5. In the SC meetings in which I was part of, these are a few of what occurred, especially in reference to how I contributed to the selection process. First, I suggested that maybe the 'provincial representation criterion' which the SC would like to use is flawed. I know some of the readers will not agree with me but I have my reasons. They include a personal belief that the medical practice is blind to such a requirement. For instance, when a candidate sits for an exam in Havana, the examiner does not give preferential treatment to him/her because the candidate comes from a province that does not have a doctor yet. Or when a sick patient lies on a bed in a clinic or hospital, he or she will not ask first where the attending doctor comes from. Simply put, medicine as a discipline is for those with able minds; as a practice is for those who believe in hard work and a desire to give; and finally as a profession, it is blind to our local provincialism debate (the doctors can contribute more to this). It has its own ethics and certainly 'provincialism' is not on the list!

6. I also suggested that the female-candidates list should be examined first before the male one. My simple reason being that SI doesn't have many female doctors (I may be wrong). And from the above list, they are just around 10 -15, and thus it is easy to have them sorted out, while the SC deals with the male candidates (30 plus). The main reason for the focus around "numbers" was because Cuba got back to SI and said that, they can only provide for only twenty five students and not fifty as was promised to SI (in the MOU). The SC resolved that we must have fifty spaces as previously agreed on, and SI will send its students in "two groups of 25 in each". This was conveyed to Havana via the Philippines;

7. Regarding my point 5, the SC ruled that GPA and character measurements are paramount, and my point 6 was easily endorsed. It might also be of some help to the reader to mention that, just before the tickets were bought for the finalised names, 3/4 of the male candidates opted to go to USP (Fiji) for science studies, including the top female candidate (of the group) who when she realised that she is being awarded with an AusAid scholarship, she opted to do her medical studies in PNG. This results in the SC on short notice having to find replacements with GPAs between 3.0 and 3.5 (still from the list).

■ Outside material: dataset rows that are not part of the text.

(** ** Properties *)

(** C13. Refinement: on a well-formed store every operation is exactly one step
    of the abstract fencing lock of its [(lane, scope_key)] at the time the
    clock shows - same answer or exception, same fence counter and holder
    afterwards - and no other key's lock changes. *)
Theorem lease_store_refines_lock clock op s r s' :
  lease_wf s → run_op clock op s = (r, s') →
  let k := op_key op in
  let spec := spec_op (clock (clock_readings s)) op (abs_lock s k) in
  observe (abs_lock s k) r = spec.1 ∧ abs_lock s' k = spec.2 ∧
  (∀ k', k' ≠ k → abs_lock s' k' = abs_lock s k') ∧ lease_wf s'.
Proof. intros Hs H. destruct (run_op_step _ _ _ _ _ Hs H) as (? & ? & ? & ?). auto. Qed.

(** C30. Fence tokens are never reused: in any run of the store from empty, the
    tokens granted for one [(lane, scope_key)] are positive, below 2^63 and
    strictly increasing in the order they were granted; and the store stays
    well-formed (each lease row carries the current fence of its key). *)
Theorem fence_tokens_increase clock ops rs s' k :
  run_ops clock ops empty_lease_store = (rs, s') →
  lease_wf s' ∧ StronglySorted Z.lt (granted_tokens k rs) ∧
  Forall (λ f, 1 ≤ f < 2 ^ 63) (granted_tokens k rs).
Proof.
  intros H. destruct (run_ops_tokens _ _ _ _ _ k lease_wf_empty H) as (Hwf & _ & ? & Hall).
  split_and!; [done..|]. pose proof (lock_fence_range s' k Hwf) as Hr.
  eapply Forall_impl; [exact Hall|]. intros f Hf. cbv beta in Hf.
  change (lock_fence (abs_lock empty_lease_store k)) with 0 in Hf. lia.
Qed.

(** Mutual exclusion: while the clock has not reached the deadline of the
    present holder, no interleaving of other calls - by any task, owner or
    scope - takes the lease away from it; only its own release with its own
    token does.  (Its heartbeats only move the deadline forward.) *)
Theorem lease_exclusive clock ops s rs s' k h :
  lease_wf s →
  (∀ i j, (i ≤ j)%nat → clock i ≤ clock j) →
  lock_holder (abs_lock s k) = Some h →
  h_deadline h - h_ttl h ≤ clock (clock_readings s) →
  run_ops clock ops s = (rs, s') →
  (∀ n, (clock_readings s ≤ n < clock_readings s')%nat → clock n < h_deadline h) →
  Forall (λ op, ¬ releases k (h_owner h) (lock_fence (abs_lock s k)) op) ops →
  lock_fence (abs_lock s' k) = lock_fence (abs_lock s k) ∧
  ∃ h', lock_holder (abs_lock s' k) = Some h' ∧
    h_task_id h' = h_task_id h ∧ h_owner h' = h_owner h ∧ h_deadline h ≤ h_deadline h'.
Proof.
  intros Hs Hmono Hh Hpast Hrun Hclk Hrel.
  assert (Hgen : ∀ D, D ≤ h_deadline h →
    (∀ n, (clock_readings s ≤ n < clock_readings s')%nat → clock n < D) →
    lock_fence (abs_lock s' k) = lock_fence (abs_lock s k) ∧
    ∃ h', lock_holder (abs_lock s' k) = Some h' ∧
      h_task_id h' = h_task_id h ∧ h_owner h' = h_owner h ∧ D ≤ h_deadline h');
    [|by apply Hgen].
  clear Hclk. intros D. revert s h rs Hs Hh Hpast Hrun Hrel.
  induction ops as [|op ops IH]; intros s h rs Hs Hh Hpast Hrun Hrel HD Hclk.
  { simpl in Hrun. simplify_eq. eauto 10. }
  apply run_ops_cons in Hrun as (r & s1 & rs1 & Hop & Hrun & ->).
  destruct (run_op_step _ _ _ _ _ Hs Hop) as (Hs1 & _ & Habs & Hne).
  apply Forall_cons in Hrel as [Hrel Hrels].
  pose proof (run_ops_clock clock ops s1) as Hle. rewrite Hrun in Hle. simpl in Hle.
  assert (Hstep : lock_fence (abs_lock s1 k) = lock_fence (abs_lock s k) ∧
    ∃ h', lock_holder (abs_lock s1 k) = Some h' ∧ h_task_id h' = h_task_id h ∧
      h_owner h' = h_owner h ∧ D ≤ h_deadline h' ∧
      h_deadline h' - h_ttl h' ≤ clock (clock_readings s)).
  { destruct (run_op_clock _ _ _ _ _ Hop) as [->|Hc]; [eauto 10|].
    destruct (decide (op_key op = k)) as [<-|Hk].
    - rewrite Habs. eapply spec_op_keeps; try done. apply Hclk. lia.
    - rewrite (Hne k) by done. eauto 10. }
  destruct Hstep as (Hf & h1 & Hh1 & Ht1 & Ho1 & HD1 & Hp1).
  assert (Hge : (clock_readings s ≤ clock_readings s1)%nat)
    by (destruct (run_op_clock _ _ _ _ _ Hop) as [->| ->]; lia).
  rewrite <-Hf, <-Ht1, <-Ho1 in *.
  eapply IH; try done.
  - pose proof (Hmono _ _ Hge). lia.
  - intros n Hn. apply Hclk. lia.
Qed.
Lemma spec_step_raises (P : exn → Prop) seq op p :
  (∀ c, P (LedgerError c)) →
  (∀ f, op_new_fence op = Some f → f < 2 ^ 63 ∨ ∀ m, P (OverflowError m)) →
  only_raises P (spec_step seq op p).
Proof.
  intros HL HO.
  destruct op as [i f s n|i f g|i f g|i f ok reason refs b a v]; cbn [spec_step op_new_fence] in *;
    raises; unfold spec_reserve, spec_rebind, spec_start, spec_finish.
  - destruct (_fence f) as [[]|] eqn:Hf.
    2: { unfold _fence, _identity, _public_refs in *. destruct (f <? 1); [|done].
         simplify_eq/=. raises; apply HL. }
    apply _fence_ok in Hf. unfold _identity, _public_refs, _scope_hash, _nonce, spec_reservation.
    raises; try apply HL; apply sqlite_int_raises; auto.
  - destruct (_fence g) as [[]|] eqn:Hg.
    2: { unfold _fence in *. destruct (g <? 1); [|done]. simplify_eq/=. raises; apply HL. }
    apply _fence_ok in Hg. unfold _fence, spec_reservation.
    raises; try apply HL; apply sqlite_int_raises; auto.
  - unfold _fence, _scope_hash, spec_reservation. raises; apply HL.
  - unfold _fence, _reason, _public_refs, spec_reservation. raises; apply HL.
Qed.

Lemma spec_step_done_raise seq op res t st e :
  spec_step seq op (Done res t st) = Raise e → ∃ c, e = LedgerError c.
Proof.
  apply (only_raises_elim is_ledger_error).
  destruct op; cbn [spec_step]; raises;
    unfold spec_reserve, spec_rebind, spec_start, spec_finish, spec_reservation, _identity,
      _public_refs, _fence, _scope_hash, _reason, _nonce; raises; by eexists.
Qed.

(** What the invariant says of a key's phase. *)
Definition reservation_facts (key : string) (res : LedgerEvent) : Prop :=
  ev_event_type res = RESERVED ∧ id_idempotency_key (ev_identity res) = key ∧
  opt_falsy (ev_reservation_scope_hash res) = false.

8. A comment is passing regarding GPA. I don't disagree that we need to have smart candidates for medicine (in a humorous way, maybe those of us doing other disciplines are low IQ-ed!). But evidences I gather from some of my friends who are now doctors give me encouragement. GPA is not the only measurement for medical success. I have seen people who are very smart during my days at KGVI (82-88), but have squandered medical opportunities and never recovered. Others who aren't smart but who optimised their opportunities with passion are now serving SI in different offices, including in the medical practice. I look to these examples and convinced myself that one can achieve anything if you are deeply passionate about it, work hard, and the medical profession is no exception;

9. Finally, readers may also like to know that the $$-allowance for international students (not only SI-ders) under these medical exchange scholarships is just USD20.00 per month (a legal regulation in Cuba). And candidates can only return after six yrs (no holidays bro!), however the good news is that they will learn Spanish.

10. I may not know much about how students are selected in the past, but this I know well: I did participate in the screening for the first group to Havana with the best of my knowledge, used within the honest application of the SC responsibilities.

11. I wish our students in Cuba all the best in studies, and to the readers - Muchas Gracias

Disclaimer: The views and opinions expressed in this letter/article are those of George Hoa'au and do not necessarily reflect the official policy or position of Solomon Times Online.